Soon enough, it’ll be a new year and for many, with that, comes resolutions and a yearning to change something. I can say for myself, I need/want to change a few things. Nope, this year, I’m not making a resolution to lose weight again (for the 100th time). While it is important for me to get back into all my normal clothes, I’m not making it priority number one. It took me 9 months to gain the weight I did being pregnant so why would I be crazy enough to put so much pressure on myself to lose it quickly? It’ll come off.
I really only have one resolution (okay 2).
I need to be present- you know- live in the moment. Yes, it’s cliche and everyone seems to be using that word. But for me, I’ve noticed a change happening already and it’s making me happy. I really noticed it one day while feeding our newborn. As I looked down at him, I noticed everything I had forgotten about having an infant. From the little baby acne to the dry skin on the top of his head and the lovely little gulping sounds sucking down the formula like no one’s business –these are the things I need to remember not the silly tips and tricks from yet another Pinterest article. In that moment, I couldn’t stop staring and taking it all in. It made me turn off the ever blaring TV and just breathe it all in- like really stop and take a deep breath.
Having a toddler makes it all too glaringly clear that life goes by so fast. After all, it was only yesterday my little boy was a baby. And while I enjoyed every minute with him, it’s become almost heart-wrenching to think that this little baby, in no time, will be running around too. While I’m not 100% convinced this is my last go at this baby thing I am taking it that way- just as I had my pregnancy. I think it made me enjoy each moment that much more- the mentality that this may be the last time I do this.
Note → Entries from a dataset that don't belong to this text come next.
(** Code that works elsewhere in the database. *)
Lemma shrinks_frame {A} ps (m : M A) :
  forallb (incompatible ballotPrefix) ps = true → forallb (incompatible (reservationDB ballotPrefix)) ps = true →
  moves (touches (spaces ps)) m → moves keeps_quiet m → moves shrinks m.
Proof.
  intros Hb Hr Ht Hk s Hq. split; [by apply Hk|]. intros k w.
  rewrite (Ht s) by (by apply spaces_no). intros ->. split; [done|]. unfold isReserved, prefixed_Get, prefixSlice.
  by rewrite (Ht s) by (by apply spaces_no).
Qed.
Lemma shrinks_stats pid us : moves shrinks (updateProcessStats pid us).
Proof.
  apply (shrinks_frame [processPrefix; statsPrefix]); [by vm_compute..| |apply moves_updateProcessStats_quiet].
  apply updateProcessStats_touches; in_list.
Qed.
Lemma shrinks_status pid v st : moves shrinks (setVoteIDStatus pid v st).
Proof.
  apply (shrinks_frame [voteIDStatusPrefix]); [by vm_compute..| |].
  - apply (moves_weaken (touches (λ k, k = status_key pid v))); [|apply setVoteIDStatus_touches].
    intros s s' Ht k Hk. apply Ht. intros ->. apply Hk. unfold status_key. apply spaces_in. in_list.
  - unfold setVoteIDStatus. repeat first [progress moves | apply moves_commit_quiet].
Qed.
Lemma shrinks_locks v pid a : moves shrinks (releaseLocks v pid a).
Proof. intros s Hq. split; [done|]. intros k w Hk. by split. Qed.

(** Leaving the queue: the reservation goes with the ballot. *)
Definition leaves (k : bytes) (s s' : Storage) : Prop := shrinks s s' ∧ db s' !! (ballotPrefix ++ k) = None.
Lemma leaves_shrinks k s1 s2 s3 : quiet s1 → leaves k s1 s2 → shrinks s2 s3 → leaves k s1 s3.
Proof.
  intros Hq [Hs Hk] Hs'. split; [by etrans|]. apply (shrinks_gone s2); [by apply Hs|done..].
Qed.
Lemma lookup_after_delete q k j s :
  incompatible q ballotPrefix = true ∨ q = ballotPrefix → incompatible q (reservationDB ballotPrefix) = true →
  q ++ j ≠ ballotPrefix ++ k → db (after_delete ballotPrefix k s) !! (q ++ j) = db s !! (q ++ j).
Proof.
  intros _ Hr Hne. unfold after_delete. cbn [db set_db]. rewrite !lookup_delete_ne; [done| |done].
  intros E. symmetry in E. revert E. by apply incompatible_app.
Qed.
Lemma leaves_after_delete k s : leaves k s (after_delete ballotPrefix k s).
Proof.
  split; [|cbn; apply lookup_delete_eq]. intros Hq. split; [done|]. intros j w Hj.
  assert (Hne : j ≠ k) by (intros ->; cbn in Hj; by rewrite lookup_delete_eq in Hj).
  assert (Hne' : ballotPrefix ++ j ≠ ballotPrefix ++ k) by (by intros ?%(inj (app _))).
  rewrite lookup_after_delete in Hj by (by (right + vm_compute)). split; [done|].
  unfold isReserved, prefixed_Get, prefixSlice, after_delete. cbn [db set_db].
  rewrite !lookup_delete_ne; [done|by intros ?%(inj (app _))|].
  intros E. revert E. apply incompatible_app. by vm_compute.
Qed.
Lemma removePendingBallot_leaves pid v s : quiet s →
  ∃ s', removePendingBallot pid v s = (Ok (), s') ∧ leaves (VoteID_Bytes v) s s'.
Proof.
  intros Hq. unfold removePendingBallot, wrapping, ignoring, mbind, SE_bind, warn.
  rewrite deleteReservation_quiet by done. cbn -[updateProcessStats]. rewrite deleteArtifact_quiet by done.
  eexists. split; [done|]. apply (leaves_shrinks _ _ (after_delete ballotPrefix (VoteID_Bytes v) s));
    [done|apply leaves_after_delete|apply (shrinks_stats pid _ (after_delete ballotPrefix (VoteID_Bytes v) s))].
Qed.
Lemma RemovePendingBallot_leaves pid v s : quiet s → leaves (VoteID_Bytes v) s (RemovePendingBallot pid v s).2.
Proof.
  intros Hq. unfold RemovePendingBallot. erewrite bind_Ok by apply attempt_rd_Get.
  destruct (removePendingBallot_leaves pid v s Hq) as (s1 & H1 & HL). erewrite bind_Ok by exact H1.
  apply (leaves_shrinks _ _ s1); [done..|]. cbv beta. to_moves.
  apply moves_bind; [apply _| |intros _; apply shrinks_status].
  repeat first [apply shrinks_locks | moves_step].
Qed.
Lemma remove_each_leaves pid v l s : quiet s →
  let r := forM_ (λ b, _ ← removePendingBallot pid (b_VoteID b);
                       releaseLocks (b_VoteID b) (b_ProcessID b) (b_Address b)) l s in
  shrinks s r.2 ∧ (v ∈ b_VoteID <$> l → leaves (VoteID_Bytes v) s r.2).
Proof.
  revert s. induction l as [|b l IH]; intros s Hq; cbn [forM_ fmap list_fmap].
  { split; [reflexivity|]. by intros ?%not_elem_of_nil. }
  destruct (removePendingBallot_leaves pid (b_VoteID b) s Hq) as (s1 & H1 & HL).
  set (s2 := (releaseLocks (b_VoteID b) (b_ProcessID b) (b_Address b) s1).2).
  assert (Hl2 : shrinks s1 s2) by apply shrinks_locks.
  assert (Hq1 : quiet s1) by (by apply HL). assert (Hq2 : quiet s2) by (by apply Hl2).
  destruct (IH s2 Hq2) as [H2 H3].
  assert (E : ∀ f : () → M (), ((_ ← removePendingBallot pid (b_VoteID b);
    releaseLocks (b_VoteID b) (b_ProcessID b) (b_Address b)) ≫= f) s = f () s2).
  { intros f. unfold mbind at 1, SE_bind at 1. by rewrite (bind_Ok _ _ _ _ _ H1). }
  rewrite E. split; [by etrans; [apply HL|]; etrans|].
  intros [->|Hv]%elem_of_cons.
  - apply (leaves_shrinks _ _ s1); [done..|]. by etrans.
  - destruct (H3 Hv) as [H4 H5]. split; [|done]. etrans; [apply HL|]. by etrans.
Qed.
Lemma RemovePendingBallotsByProcess_leaves pid s : quiet s → pending_wf (db s) →
  let r := RemovePendingBallotsByProcess pid s in
  shrinks s r.2 ∧ (∀ v b, pending (db s) v b → b_ProcessID b = pid → leaves (VoteID_Bytes v) s r.2).
Proof.
  intros Hq Hwf. unfold RemovePendingBallotsByProcess, gets. run_simpl. split.
  - exact (proj1 (remove_each_leaves pid (U64 0) _ s Hq)).
  - intros v b (val & Hv & Hb) Hpid. apply (proj2 (remove_each_leaves pid v _ s Hq)).
    destruct (Hwf _ _ Hv) as (b' & Hb' & Hk & _). assert (b' = b) as -> by congruence.
    apply (inj VoteID_Bytes) in Hk as ->. apply list_elem_of_fmap_2.
    unfold ballots_of. apply list_elem_of_omap. exists (VoteID_Bytes (b_VoteID b), val). split.
    + by apply elem_of_pending.
    + cbn [snd]. rewrite Hb. by rewrite decide_True.
Qed.
Lemma MarkBallotVerified_leaves v vb b s : quiet s → pending (db s) v b →
  let r := MarkBallotVerified v (Some vb) s in
  shrinks s r.2 ∧ (is_Ok (EncodeArtifact (set_vb_ProcessID (b_ProcessID b) vb)) = true → leaves (VoteID_Bytes v) s r.2).
Proof.
  intros Hq Hb. rewrite (MarkBallotVerified_quiet v vb b s Hq Hb).
  destruct (EncodeArtifact _) as [val|e]; [|by split]. cbv zeta.
  cut (leaves (VoteID_Bytes v) s (set_db (moved (b_ProcessID b) v val (db s)) s)).
  - intros HL. assert (HL' : ∀ m : M (), moves shrinks m → leaves (VoteID_Bytes v) s
      (m (set_db (moved (b_ProcessID b) v val (db s)) s)).2) by (intros m Hm; eapply leaves_shrinks; [done..|apply Hm]).
    cut (leaves (VoteID_Bytes v) s ((_ ← wrapping "failed to update process stats" (updateProcessStats (b_ProcessID b) verified_updates);
       setVoteIDStatus (b_ProcessID b) v VoteIDStatusVerified) (set_db (moved (b_ProcessID b) v val (db s)) s)).2).
    + intros HL2. by split; [apply HL2|].
    + apply HL'. apply moves_bind; [apply _|apply moves_wrapping, shrinks_stats|intros _; apply shrinks_status].
  - set (s1 := set_db (<[verifiedBallotPrefix ++ pid_bytes (b_ProcessID b) ++ VoteID_Bytes v := val]> (db s)) s).
    change (set_db _ s) with (after_delete ballotPrefix (VoteID_Bytes v) s1).
    destruct (leaves_after_delete (VoteID_Bytes v) s1) as [Hs Hk]. split; [|done]. etrans; [|exact Hs].
    assert (Hc : moves shrinks (commit (prefixed_Set verifiedBallotPrefix (pid_bytes (b_ProcessID b) ++ VoteID_Bytes v) val ∅))).
    { apply (shrinks_frame [verifiedBallotPrefix]); [by vm_compute..| |apply moves_commit_quiet]. apply commit_Set_touches. in_list. }
    specialize (Hc s). rewrite commit_quiet, apply_Set in Hc by done. exact Hc.
Qed.
End shrinking.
So that’s that. My only resolution. Be present. Put down the phone, Facebook and Instagram, Buzzfeed articles and silly Which Golden Girl Are You quiz (PS: I got Rose). I think by doing this it’ll have somewhat of a snowball effect and will ultimately lead to other joy-filled beautiful moments (like reconnecting with my spouse – which is not easy with a newborn -although having a baby does make you fall in love in love with your spouse all over again, you know in those few and far between moments when you can sit and be alone and remember why it is you ventured into this life together).
I did say I had another resolution. It’s to get organized– paperwork, pictures, closets. Wish me luck!
From my family to yours Have a Happy and Healthy New Year. Thank you to my clients for making 2015 a great year!